The Step-By-Step Process To Tackle Slow Drains
Slow drains are an inevitable nuisance that every home owner will eventually face. Even if you are a renter or live in an apartment, most of these problems you can fix yourself without needing a professional plumber. Below you will find the best way to fix slow drains and troubleshoot the problem.
If you were to ask most homeowners or the average Joe what you need to do with a slow draining toilet, the vast majority of them will tell you to pour some variant of Drano or Liquid Plumber down to clear the clog.
I am here to tell you DO NOT POUR ANY CHEMICALS DOWN YOUR DRAIN!!
You are wasting your money and possibly causing more harm than good. The best way to fix slow drains for good is to follow the steps below and to use this infographic to determine what steps you need to take.
First, you need to assess your situation. Is it the only slow drain in the house? Drains typically share sewer and vent lines, so it gives you an idea of how far aware your clog might be located.
If so, you are in major luck. There’s a very good chance that you will be able to simply fix this problem by either plunging the drain or cleaning the P-trap. Over time, hair, crud and other nastiness builds up in your pipes occasionally requiring a clean out.
Your best case scenario is that your plunger clears the clog in short order.

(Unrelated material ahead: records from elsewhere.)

(* ===== verification/Files.v ===== *)
(** * Files: descriptors, dispatch and advisory locks

    [wpdk_open], [wpdk_fcntl] and the byte-range locks of src/src/fcntl.c,
    [wpdk_lockf] of src/src/unistd.c, and [wpdk_flock] of src/src/file.c.  A descriptor is a socket, an epoll instance or one of the
    C runtime; the runtime and the kernel are the class [FileApi], whose
    runtime functions also return the errno they set, if any. *)

From S2P Require Import Prelude Errno CString PathMap Proc Sockets Epolls.
From stdpp Require Import gmultiset.

Module Export Files.
Local Open Scope Z_scope.

Definition F_GETFD : Z := 1.
Definition F_SETFD : Z := 2.
Definition F_GETLK : Z := 5.
Definition F_SETLK : Z := 6.
Definition F_SETLKW : Z := 7.
Definition F_RDLCK : Z := 0.
Definition F_WRLCK : Z := 1.
Definition F_UNLCK : Z := 2.
Definition F_LOCK : Z := 1.
Definition F_ULOCK : Z := 2.
Definition F_TLOCK : Z := 3.
Definition F_TEST : Z := 4.
Definition LOCK_SH : Z := 1.
Definition LOCK_EX : Z := 2.
Definition LOCK_NB : Z := 4.
Definition LOCK_UN : Z := 8.
Definition SEEK_SET : Z := 0.
Definition SEEK_CUR : Z := 1.
Definition SEEK_END : Z := 2.
Definition INVALID_HANDLE_VALUE : Z := -1.
Definition INT64_MIN : Z := - 2 ^ 63.
(** [((INT64_MAX - 1) / 2)] *)
Definition LOCKFILE_MAX : Z := (INT64_MAX - 1) / 2.
Definition LOCKFILE_GUARD : Z := INT64_MAX - LOCKFILE_MAX.
(** The file modes and flags of the runtime. *)
Definition S_IREAD : Z := 0x100.
Definition S_IWRITE : Z := 0x80.
Definition O_CREAT : Z := 0x100.
Definition O_RDWR : Z := 2.
(** [O_RDONLY|O_WRONLY|O_RDWR|O_APPEND|O_CREAT|O_TRUNC|O_EXCL] and [_O_BINARY]. *)
Definition O_KEPT : Z := 0x70b.
Definition _O_BINARY : Z := 0x8000.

Most people don’t realize that if you can plug the overflow drains in sinks and tubs, you can use a plunger there too.
If you have a wine cork laying around, whittle it down to the size you need for sinks, or use a wet rag. For tubs, remove the overflow drain cover and plug it with a wet rag.
To treat a slow drain, the first step is plunging. If you plunge and it clears the drain you are in luck. If you plunge and water is going down the drain and then back up, it probably means the clog is further down the line and cleaning the P-trap will not be effective. If you just aren’t able to get water to move down the drain at all, try cleaning anything you can from the drain like hair or soap scum and then unscrew your P-trap, if you have access to it.
Many times, if the clog is cause by heavier objects like gypsum or sand it can settle in the P-trap and build up over time. It’s always a good idea to clean your P-traps every 6 months to a year anyways. You won’t be able to access toilet P-traps, so you can try using a closet auger, if you have one. (They are a great investment for homeowners.)
If the P-trap cleaning and plunging did not work or you have multiple drains in your bathroom or connected rooms are slow draining, then you are likely to have a problem in one of two areas. Either you have a clog somewhere further down the line or you could possibly have a ventilation issue.
Next step is to try using an auger or “pipe snake,” which will clear most clogs you will find in your sewage line. Run it down the slow drain and see if that helps.
Sometimes, though not commonly, birds or other creatures can build nests in your bathroom ventilation system. If not enough airflow can reach your line, then it can create a siphon effect which would cause gravity fed lines to stop or drain slowly. I always hate suggesting to DIYers to get on their roofs, but if your roof slope is flatter and you are comfortable doing so, climb on up and run your auger through the offending pipe vent.
If none of the above steps have solved your problem, then you have one more option to try if you are comfortable doing so. You need to find your sewer line clean-out and run your auger through to see if you can find the blockage. You need to be very careful not to force anything – if it is a blockage you can clear, it shouldn’t take much force to dislodge.
Unfortunately, there are instances where you just can’t fix the problem yourself. If nothing has worked and you have a septic tank, you may need to have it drained. If you are on a municipal sewer line or septic tank, you could have a collapsed line or tree roots penetrating the line which will require the help of a professional. Before you call the reinforcements, try to take care of the drain yourself.
I hate seeing people call plumbers out, only to have them reach into bathtub drains and pull a wad of hair out for $100+. It happens more often than you would think. And remember, those chemicals you pour down the drain might as well be dollars flushing down the toilet making your situation even worse.